**ENTRIES PROVIDED**

Lemma round_and_renormalise (s : bool) (m : positive) (e : Z) (x : R) (l : location) :
  2 ^ 52 <= Z.pos m < 2 ^ 53 -> -1074 <= e -> e + 1 <= 971 ->
  inbetween (Z.pos m) x l ->
  exists (m' : positive) (e' : Z),
    renormalise s (round_nearest_even (Z.pos m) l) e = S754_finite s m' e'
    /\ 2 ^ 52 <= Z.pos m' < 2 ^ 53
    /\ e <= e' <= e + 1
    /\ (Rabs (F2R (Z.pos m') e' - x * bpow e) <= bpow e' / 2)%R
    /\ (l = loc_Exact -> m' = m /\ e' = e).
Proof.
  intros Hm He Hmax Hx.
  destruct (round_nearest_even_inbetween _ _ _ Hx) as [Herr Hrange].
  assert (Hexact : l = loc_Exact -> round_nearest_even (Z.pos m) l = Z.pos m)
    by (intros ->; reflexivity).
  destruct (round_nearest_even (Z.pos m) l) as [ | rounded | rounded] eqn:Hr; try lia.
  pose proof (bpow_pos e) as Hpos.
  destruct (Z.lt_ge_cases (Z.pos rounded) (2 ^ 53)) as [Hlt | Hge].
  - exists rounded, e. unfold renormalise.
    rewrite shr_fexp_53 by lia. cbn [shr_record_of_loc shr_m].
    replace (e <=? emax - prec) with true
      by (symmetry; apply Z.leb_le; unfold emax, prec; lia).
    split; [reflexivity | ]. split; [lia | ]. split; [lia | ].
    split.
    + unfold F2R. rewrite <- Rmult_minus_distr_r, Rabs_mult, (Rabs_right (bpow e)) by lra.
      apply Rmult_le_compat_r with (r := bpow e) in Herr; lra.
    + intros Hl. specialize (Hexact Hl). injection Hexact as ->. split; reflexivity.
  - assert (Hcarry : Z.pos rounded = 2 ^ 53) by lia.
    assert (rounded = 9007199254740992%positive) by (cbn in Hcarry; lia). subst rounded.
    exists 4503599627370496%positive, (e + 1). unfold renormalise.
    rewrite shr_fexp_54 by (cbn; lia). cbn [shr_record_of_loc shr_1 shr_m orb].
    replace (e + 1 <=? emax - prec) with true
      by (symmetry; apply Z.leb_le; unfold emax, prec; lia).
    split; [reflexivity | ]. split; [cbn; lia | ]. split; [lia | ].
    split.
    + unfold F2R. rewrite bpow_succ.
      replace (IZR (Z.pos 4503599627370496) * (2 * bpow e) - x * bpow e)%R
        with ((IZR (Z.pos 9007199254740992) - x) * bpow e)%R by lra.
      rewrite Rabs_mult, (Rabs_right (bpow e)) by lra.
      apply Rmult_le_compat_r with (r := bpow e) in Herr; lra.
    + intros Hl. specialize (Hexact Hl). rewrite Hexact in Hcarry. lia.
Qed.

**DIRECTIONS**
Set down exactly what runs from the line with "replace (e + 1 <=? emax - prec) with true" to the last line of the data above, including both of those lines and no others.

**EXERCISE RESULT**
    replace (e + 1 <=? emax - prec) with true
      by (symmetry; apply Z.leb_le; unfold emax, prec; lia).
    split; [reflexivity | ]. split; [cbn; lia | ]. split; [lia | ].
    split.
    + unfold F2R. rewrite bpow_succ.
      replace (IZR (Z.pos 4503599627370496) * (2 * bpow e) - x * bpow e)%R
        with ((IZR (Z.pos 9007199254740992) - x) * bpow e)%R by lra.
      rewrite Rabs_mult, (Rabs_right (bpow e)) by lra.
      apply Rmult_le_compat_r with (r := bpow e) in Herr; lra.
    + intros Hl. specialize (Hexact Hl). rewrite Hexact in Hcarry. lia.
Qed.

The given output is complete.